Demikianlah aku memulainya dari kampanye hidup bersih dari satu rumah ke rumah yang lain, sampai akhirnya mereka menjadwalkan acara kerja bakti bersih-bersih lingkungannya masing-masing seminggu sekali. Setelah masalah kebersihan beres, aku baru mulai pro aktif membantu pekerjaan warga yang kutemui setiap hari ketika aku berkeliling kampung. Mulai dari pekerjaan di kebun dan ladang seperti menyiangi tanaman, memanen sayuran, sagu, umbi-umbian, kelapa, dan lain-lain, ikut menangkap ikan di laut sampai menjualnya di pasar ikan, menyulam jaring ikan, sampai membantu menjaga balita yang ibunya harus mengerjakan sesuatu. Semua pernah kulakukan dengan riang dan orang-orang yang kubantu pun menerima hasil pekerjaanku dengan senang hati, meskipun tidak sebagus yang mereka kerjakan. Dan aku menemukan kebahagiaan tersendiri ketika aku berpamitan mereka melepasku dengan senyum bahagia.
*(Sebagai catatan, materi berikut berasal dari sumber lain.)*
(* ===== verification/Sizes.v ===== *)
(** The sizes of the fixed-size types.

    The source has [std::array] and [byte_array] types of fixed sizes for keys,
    nonces and messages (include/SecretHandshakeTypes.hh, include/shs.hh), and
    [static_assert]s and casts that rely on them. The model has byte strings, so
    that their sizes are a theorem: with a context and server key of the right
    sizes, every message a peer sends and the session it ends with have the
    sizes of their types, and a session fits the C structure [SHSSession]. *)
From Stdlib Require Import ZArith Lia Strings.Byte.
From stdpp Require Import base list numbers option tactics relations.
From S2P Require Import Prelude Crypto Shs Handshake Pieces Driver.

Open Scope Z_scope.

(** [PublicKey] is an array of 32 bytes. *)
Definition is_PublicKey (b : bytes) : Prop := len b = 32.

(** [Session], [SessionKey] and [Nonce]. *)
Record is_Session (s : Session) : Prop := {
  is_encryptionKey : len (encryptionKey s) = 32;
  is_encryptionNonce : len (encryptionNonce s) = 24;
  is_decryptionKey : len (decryptionKey s) = 32;
  is_decryptionNonce : len (decryptionNonce s) = 24;
  is_peerPublicKey : is_PublicKey (peerPublicKey s);
}.

(** The size of the message a peer has to send at each step. *)
Definition message_size (st : Step) : Z :=
  match st with
  | ClientChallenge | ServerChallenge => sizeof_ChallengeData
  | ClientAuth => sizeof_ClientAuthData
  | ServerAck => sizeof_ServerAckData
  | Failed | Finished => 0
  end.

(** A peer whose keys have the right sizes: its own public key, as the library
    computes it, and for a client the server's. *)
Definition typed_peer `{Primitives} (h : Handshake) : Prop :=
  (∃ A, _Xp (_impl h) = ed_public A) ∧ (∃ x, _xp (_impl h) = kx_public x) ∧
  (h_kind h = Client → ∃ pk, _Yp (_impl h) = Some pk ∧ is_PublicKey pk).

Section sizes.
Context {P : Primitives} {PL : PrimitivesLaws P}.
Implicit Types (h : Handshake).

Lemma hashToNonce_len K m : len (hashToNonce (hmac K m)) = 24.
Proof. unfold hashToNonce, range, sizeof_nonce. pose proof (hmac_len K m). len_lia. Qed.

Lemma session_typed K k Xp xp Yp yp : is_PublicKey Yp → is_Session (Spec.session K k Xp xp Yp yp).
Proof.
  intros HY. constructor; cbn; [apply sha256_len|apply hashToNonce_len|apply sha256_len|
    apply hashToNonce_len|done].
Qed.

(** The key in a client's statement. *)
Lemma unboxed_key_typed k msg s :
  len msg = sizeof_ClientAuthData → hs_unbox k msg = Some s →
  is_PublicKey (range sizeof_signature sizeof_public_key s).
Proof.
  intros Hl Hu. apply unbox_len in Hu. unfold is_PublicKey, range, sizeof_signature,
    sizeof_public_key, sizeof_ClientAuthData, sizeof_MAC in *. len_lia.
Qed.

Lemma finished_typed h sess :
  inv h → typed_peer h → session h = (Ok sess, h) → is_Session sess.
Proof.
  intros Hi (_ & _ & Hpk) Hs. pose proof (inv_progress h Hi) as Hpr. unfold progress in Hpr.
  destruct (decide (_step h = Finished)) as [Hf|Hf].
  2: { unfold session in Hs. mrun_in Hs. by rewrite bool_decide_eq_true_2 in Hs. }
  rewrite Hf in Hpr. destruct (h_kind h) as [|f].
  - destruct Hpr as (Bp & bp & t & ack & (HYp & (Hyp & _) & _) & Hk & _).
    rewrite (session_run h _ _ _ Hf Hk HYp Hyp) in Hs. simplify_eq. apply session_typed.
    destruct (Hpk eq_refl) as (pk & ? & ?). congruence.
  - destruct Hpr as (Ap & ap & t & msg & ((Hyp & _) & _ & _ & Hl & Hu & HAp & HYp & _) & Hk).
    rewrite (session_run h _ _ _ Hf Hk HYp Hyp) in Hs. simplify_eq.
    apply session_typed. by eapply unboxed_key_typed.
Qed.

Lemma typed_peer_steps h h' :
  inv h → typed_peer h → rtc api_step h h' → inv h' ∧ typed_peer h'.
Proof.
  intros Hi (HX & Hx & HY) Hs. destruct (api_steps_inv h h' Hi Hs) as (Hi' & (Hk & _ & Hkeys & HY') & _).
  split; [done|]. destruct Hkeys as (_ & _ & HXp & _ & Hxp). unfold typed_peer.
  rewrite HXp, Hxp, Hk. split_and!; [done..|]. intros E. rewrite HY' by done. auto.
Qed.

(** What a peer has to send has the size of its type. *)
Lemma message_typed h d i' :
  inv h → typed_peer h → sending h = true →
  (h_kind h = Client → ∃ A, _X (_impl h) = A ∧ _Xp (_impl h) = ed_public A) →
  _fillOutputBuffer h = (Ok tt, set_outputBuffer d (set_impl i' h)) →
  len d = message_size (_step h).
Proof.
  intros [_ _ _ Hpr] (_ & (x & Hx) & _) Hs HA Hf.
  destruct h as [[|f] ctx [] err i ib ob]; try discriminate Hs; unfold progress in Hpr; cbn in *;
    unfold _fillOutputBuffer, client_fillOutputBuffer, server_fillOutputBuffer, spaceFor, on_impl in Hf;
    mrun_in Hf.
  - injection Hf as _ <-. rewrite Hx. apply challenge_len.
  - destruct Hpr as ([Bp HYp] & (bp & Hk) & _).
    rewrite (createClientAuth_run i Bp bp HYp Hk) in Hf. injection Hf as _ <-.
    destruct (HA eq_refl) as (A & HX & HXp). apply clientAuth_len. rewrite HX, HXp. apply H_len.
  - injection Hf as _ <-. rewrite Hx. apply challenge_len.
  - destruct Hpr as ((Ap & ap & s & msg & (Hk & HaB & HH & _ & _ & _ & _ & HAb & _)) & _).
    rewrite (createServerAck_run i ap _ _ s Hk HaB HAb HH) in Hf.
    injection Hf as _ <-. apply serverAck_len.
Qed.

(** Peers whose keys come from a signing key; a client is given a public key of
    the server. *)
Inductive typed_start : Handshake → Prop :=
| typed_client K A pk e :
    is_PublicKey pk → typed_start (ClientHandshake (MkContext K (KeyPair_of_signingKey A)) pk e)
| typed_server K A e : typed_start (ServerHandshake (MkContext K (KeyPair_of_signingKey A)) e)
| typed_server_auth K A e f :
    typed_start (setClientAuthorizer f (ServerHandshake (MkContext K (KeyPair_of_signingKey A)) e)).

Lemma typed_start_peer h :
  typed_start h →
  inv h ∧ typed_peer h ∧ ∃ A, _X (_impl h) = A ∧ _Xp (_impl h) = ed_public A.
Proof.
  intros H. split; [destruct H; apply initial_inv; constructor|].
  split; [|destruct H as [? A|? A|? A]; exists A; done].
  destruct H as [? ? pk|?|?]; (split; [by eexists|]); (split; [by eexists|]); intros E;
    try discriminate E.
  by exists pk.
Qed.
End sizes.

(** * Properties *)

Section properties.
Context {P : Primitives} {PL : PrimitivesLaws P}.

(** C40: Keys, nonces and messages have the sizes of their types. Whatever a
    peer has gone through, a message it has to send has the 64, 112 or 80 bytes
    of its step, and the session it gets has 32-byte keys, 24-byte nonces and a
    32-byte peer key, and so the 144 bytes of the C structure. *)
Theorem sizes_typed h0 h :
  typed_start h0 → rtc api_step h0 h →
  (∀ sess, session h = (Ok sess, h) → is_Session sess ∧ len (Session_bytes sess) = 144) ∧
  (∀ b h', _outputBuffer h = [] → bytesToSend h = (Ok b, h') →
     b = [] ∨ len b = message_size (_step h)).
Proof.
  intros H0 Hs. destruct (typed_start_peer h0 H0) as (Hi0 & Ht0 & A & HX & HXp).
  destruct (typed_peer_steps h0 h Hi0 Ht0 Hs) as (Hi & Ht).
  destruct (api_steps_inv h0 h Hi0 Hs) as (_ & (_ & _ & (_ & HX' & HXp' & _) & _) & _). split.
  - intros sess Hsess. pose proof (finished_typed h sess Hi Ht Hsess) as Hok. split; [done|].
    destruct Hok as [? ? ? ? ?]. unfold Session_bytes, is_PublicKey in *. len_lia.
  - intros b h' Ho Hb. unfold bytesToSend in Hb. mrun_in Hb.
    case_bool_decide as Hst; [left; by simplify_eq|]. rewrite Ho, bool_decide_eq_true_2 in Hb by done.
    destruct (sending h) eqn:Es.
    + destruct (fillOutputBuffer_spec h Hi Es Ho) as (d & i' & Hfill & _). rewrite Hfill in Hb.
      cbn in Hb. injection Hb as <- _. right. eapply message_typed; try done.
      intros _. exists A. by rewrite HX', HXp'.
    + rewrite fillOutputBuffer_idle in Hb by naive_solver. left. by simplify_eq.
Qed.

End properties.

(** * Witnesses *)

Section witnesses.
Import Toy Handshake.Demo.

Lemma sizes_typed_witness :
  ∃ sess, session client_end = (Ok sess, client_end) ∧ len (Session_bytes sess) = 144.
Proof.
  destruct (sizes_typed client0 client_end) as [Hs _].
  - constructor. vm_compute. reflexivity.
  - exact client_run.
  - eexists. split; [vm_compute; reflexivity|]. apply Hs. vm_compute. reflexivity.
Defined.
End witnesses.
Semakin hari aku semakin akrab dan semakin memahami kondisi yang mereka rasakan. Mereka tidak ada yang canggung lagi ketika aku ingin bergabung membantu pekerjaan mereka. Sambil bekerja bersama mereka, aku banyak mendengar cerita tentang kehidupan mereka, tentang keinginan dan cita-cita mereka, dan tentang persoalan-persoalan yang mereka hadapi. Dari situ aku lalu bisa menyesuaikan isi ceramahku ketika aku diberi jadwal untuk mengisi kuliah shubuh dan majlis ta’lim mingguan di masjid dan di beberapa surau.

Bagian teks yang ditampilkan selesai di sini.